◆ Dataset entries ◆

(** * Interactive archive: the rain particle field and the growth network

    A shallow embedding of the two simulation engines of the repository:

    - [Rain]: [RainApp] of [src/projects/rain/RainApp.ts] (particles under
      gravity, the umbrella obstacle, recycling, the lightning bolt);
    - [Network]: [AvatarNetworkApp] (the branching neon network: growth,
      spawning, population cap, tube meshes);
    - [RainSetup]: the constructor of [RainApp] and its frame loop;
    - [Dodge]: [DodgeApp] (the player, the falling enemies, score and
      game over).

    Conventions of the embedding.

    - JavaScript numbers are idealised as real numbers ([R]): no rounding,
      no overflow.  In the rain field the one place where the source can
      produce a non-number is the division by the distance in the collision
      test; it is made visible by [Rain.contact] (see there).  Values at
      concrete inputs are obtained by proof, the reals do not compute.
    - [Math.random()] is a stream [random : nat -> R]; the state counts the
      calls made so far, so the k-th call returns [random k].
    - A [Float32Array] is a [list R]; writing is stdpp's list insert, which
      like a typed array ignores an index out of range.
    - three.js values ([Vector3], [Color], meshes) are records of the data
      the source reads and writes. *)

From Stdlib Require Import Reals Lra Psatz ZArith Lia.
From stdpp Require Import base list gmap strings.

#[local] Open Scope R_scope.

#[global] Instance R_inhabited : Inhabited R := populate 0.

(** ** Vector3 (three.js), as far as the source uses it *)

Module Vec3.

Record t : Type := mk { x : R; y : R; z : R }.

Definition add (a b : t) : t := mk (x a + x b) (y a + y b) (z a + z b).

Definition multiplyScalar (a : t) (s : R) : t := mk (x a * s) (y a * s) (z a * s).

Definition length (a : t) : R := sqrt (x a * x a + y a * y a + z a * z a).

(** [normalize] divides by [length() || 1]: the zero vector stays as it is. *)
Definition normalize (a : t) : t :=
  if Req_dec_T (length a) 0 then a
  else mk (x a / length a) (y a / length a) (z a / length a).

(** [applyAxisAngle((0,0,1), angle)]: the rotation about the z axis. *)
Definition applyAxisAngleZ (a : t) (angle : R) : t :=
  mk (x a * cos angle - y a * sin angle) (x a * sin angle + y a * cos angle) (z a).

Definition setZ (a : t) (v : R) : t := mk (x a) (y a) v.

End Vec3.

(** ** RainApp *)

Module Rain.

(** [PARTICLE_COUNT = 10000].  The constant is sealed: its value is known
    through [PARTICLE_COUNT_eq] only, which keeps the proof checker from
    unrolling the ten thousand iterations of the particle loop whenever it
    compares two states. *)
Definition PARTICLE_COUNT_def : nat := N.to_nat 10000.
Definition PARTICLE_COUNT_aux : seal PARTICLE_COUNT_def.
Proof. by eexists. Qed.
Definition PARTICLE_COUNT : nat := unseal PARTICLE_COUNT_aux.
Definition PARTICLE_COUNT_eq : PARTICLE_COUNT = PARTICLE_COUNT_def :=
  seal_eq PARTICLE_COUNT_aux.
Definition RAIN_RANGE_X : R := 40.
Definition RAIN_RANGE_Y : R := 30.
Definition RAIN_RANGE_Z : R := 10.
Definition GRAVITY : R := 5.
Definition UMBRELLA_RADIUS : R := 3.
Definition BOUNCE_FORCE : R := 5 / 10.

(** The fields of [RainApp] that [update] reads or writes.  [particles],
    [geometry], [lightningBolt] and [lightningMaterial] are set once by the
    constructor and never cleared, so the null tests of the source always
    pass and the objects are represented by their data. *)
Record RainApp : Type := mkRainApp {
  positions : list R;          (* geometry.attributes.position.array *)
  velocities : list R;         (* this.velocities *)
  mouseWorldPos : Vec3.t;
  lightningTimer : R;
  lightningIntensity : R;
  boltPositions : list R;      (* lightningBolt.geometry position array *)
  boltDrawCount : R;           (* count of lightningBolt.geometry.drawRange *)
  boltOpacity : R;             (* lightningMaterial.opacity *)
  randomCalls : nat            (* calls of Math.random() so far *)
}.

Definition set_positions (v : list R) (st : RainApp) : RainApp :=
  mkRainApp v (velocities st) (mouseWorldPos st) (lightningTimer st)
    (lightningIntensity st) (boltPositions st) (boltDrawCount st)
    (boltOpacity st) (randomCalls st).

Definition set_velocities (v : list R) (st : RainApp) : RainApp :=
  mkRainApp (positions st) v (mouseWorldPos st) (lightningTimer st)
    (lightningIntensity st) (boltPositions st) (boltDrawCount st)
    (boltOpacity st) (randomCalls st).

Definition set_lightningTimer (v : R) (st : RainApp) : RainApp :=
  mkRainApp (positions st) (velocities st) (mouseWorldPos st) v
    (lightningIntensity st) (boltPositions st) (boltDrawCount st)
    (boltOpacity st) (randomCalls st).

Definition set_lightningIntensity (v : R) (st : RainApp) : RainApp :=
  mkRainApp (positions st) (velocities st) (mouseWorldPos st)
    (lightningTimer st) v (boltPositions st) (boltDrawCount st)
    (boltOpacity st) (randomCalls st).

Definition set_boltPositions (v : list R) (st : RainApp) : RainApp :=
  mkRainApp (positions st) (velocities st) (mouseWorldPos st)
    (lightningTimer st) (lightningIntensity st) v (boltDrawCount st)
    (boltOpacity st) (randomCalls st).

Definition set_boltDrawCount (v : R) (st : RainApp) : RainApp :=
  mkRainApp (positions st) (velocities st) (mouseWorldPos st)
    (lightningTimer st) (lightningIntensity st) (boltPositions st) v
    (boltOpacity st) (randomCalls st).

Definition set_boltOpacity (v : R) (st : RainApp) : RainApp :=
  mkRainApp (positions st) (velocities st) (mouseWorldPos st)
    (lightningTimer st) (lightningIntensity st) (boltPositions st)
    (boltDrawCount st) v (randomCalls st).

Definition set_randomCalls (v : nat) (st : RainApp) : RainApp :=
  mkRainApp (positions st) (velocities st) (mouseWorldPos st)
    (lightningTimer st) (lightningIntensity st) (boltPositions st)
    (boltDrawCount st) (boltOpacity st) v.

(** The local variables [x y z vx vy vz] of one iteration of the particle
    loop of [update]. *)
Record Particle : Type := mkParticle {
  px : R; py : R; pz : R;
  pvx : R; pvy : R; pvz : R
}.

(** What the collision test computes once [distSq < radiusSq] holds:
    the distance and the offset divided by it. *)
Record Contact : Type := mkContact {
  c_dist : R; c_nx : R; c_ny : R; c_nz : R
}.

Section WithRandom.

Variable random : nat -> R.

(** [Math.random()]. *)
Definition nextRandom (st : RainApp) : R * RainApp :=
  (random (randomCalls st), set_randomCalls (S (randomCalls st)) st).

(** [resetParticle(positions, index, initial)], where [positions] is the
    array of the geometry. *)
Definition resetParticle (index : nat) (initial : bool) (st : RainApp) : RainApp :=
  let i3 := (index * 3)%nat in
  let '(r, st) := nextRandom st in
  let st := set_positions (<[i3 := (r - 5 / 10) * RAIN_RANGE_X]> (positions st)) st in
  let st :=
    if initial then
      let '(r, st) := nextRandom st in
      set_positions (<[(i3 + 1)%nat := (r - 5 / 10) * RAIN_RANGE_Y]> (positions st)) st
    else
      set_positions (<[(i3 + 1)%nat := RAIN_RANGE_Y / 2]> (positions st)) st in
  let '(r, st) := nextRandom st in
  let st := set_positions (<[(i3 + 2)%nat := (r - 5 / 10) * RAIN_RANGE_Z]> (positions st)) st in
  let st := set_velocities (<[i3 := 0]> (velocities st)) st in
  let '(r, st) := nextRandom st in
  let st := set_velocities (<[(i3 + 1)%nat := - (r * 5 + 5)]> (velocities st)) st in
  set_velocities (<[(i3 + 2)%nat := 0]> (velocities st)) st.

(** *** The physics of one particle *)

(** [vy -= GRAVITY * delta]. *)
Definition gravity (delta : R) (p : Particle) : Particle :=
  mkParticle (px p) (py p) (pz p) (pvx p) (pvy p - GRAVITY * delta) (pvz p).

Definition offset (m : Vec3.t) (p : Particle) : Vec3.t :=
  Vec3.mk (px p - Vec3.x m) (py p - Vec3.y m) (pz p - Vec3.z m).

Definition distSq (m : Vec3.t) (p : Particle) : R :=
  let d := offset m p in
  Vec3.x d * Vec3.x d + Vec3.y d * Vec3.y d + Vec3.z d * Vec3.z d.

Definition radiusSq : R := UMBRELLA_RADIUS * UMBRELLA_RADIUS.

(** The test [distSq < radiusSq] and, inside it, [dist] and the normal
    [(dx / dist, dy / dist, dz / dist)].  The source divides without looking
    at [dist]: [Some c] with [c_dist c = 0] is a division of the zero offset
    by zero, which in JavaScript gives NaN in all three components; the
    following test [ny > 0] is then false.  In [R] the quotient [0 / 0] is
    [0], for which [0 < ny] is false as well, so the two agree on the branch
    taken. *)
Definition contact (m : Vec3.t) (p : Particle) : option Contact :=
  let d := offset m p in
  if Rlt_dec (distSq m p) radiusSq then
    let dist := sqrt (distSq m p) in
    Some (mkContact dist (Vec3.x d / dist) (Vec3.y d / dist) (Vec3.z d / dist))
  else None.

Definition dotN (c : Contact) (p : Particle) : R :=
  pvx p * c_nx c + pvy p * c_ny c + pvz p * c_nz c.

(** The reflection itself: velocity mirrored about the normal, the extra
    push added, the position moved out by [pushOut]. *)
Definition reflect (c : Contact) (p : Particle) : Particle :=
  let dot := dotN c p in
  let pushOut := UMBRELLA_RADIUS - c_dist c + 5 / 100 in
  mkParticle
    (px p + c_nx c * pushOut)
    (py p + c_ny c * pushOut)
    (pz p + c_nz c * pushOut)
    (pvx p - 2 * dot * c_nx c + c_nx c * BOUNCE_FORCE)
    (pvy p - 2 * dot * c_ny c + c_ny c * BOUNCE_FORCE)
    (pvz p - 2 * dot * c_nz c + c_nz c * BOUNCE_FORCE).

◆ Exercise directions ◆
Both end lines included, restate word for word the lines above from the line with "#[global] Instance R_inhabited" to the line with "else mk (x a", and nothing else.

◆ Answer section ◆
#[global] Instance R_inhabited : Inhabited R := populate 0.

(** ** Vector3 (three.js), as far as the source uses it *)

Module Vec3.

Record t : Type := mk { x : R; y : R; z : R }.

Definition add (a b : t) : t := mk (x a + x b) (y a + y b) (z a + z b).

Definition multiplyScalar (a : t) (s : R) : t := mk (x a * s) (y a * s) (z a * s).

Definition length (a : t) : R := sqrt (x a * x a + y a * y a + z a * z a).

(** [normalize] divides by [length() || 1]: the zero vector stays as it is. *)
Definition normalize (a : t) : t :=
  if Req_dec_T (length a) 0 then a
  else mk (x a / length a) (y a / length a) (z a / length a).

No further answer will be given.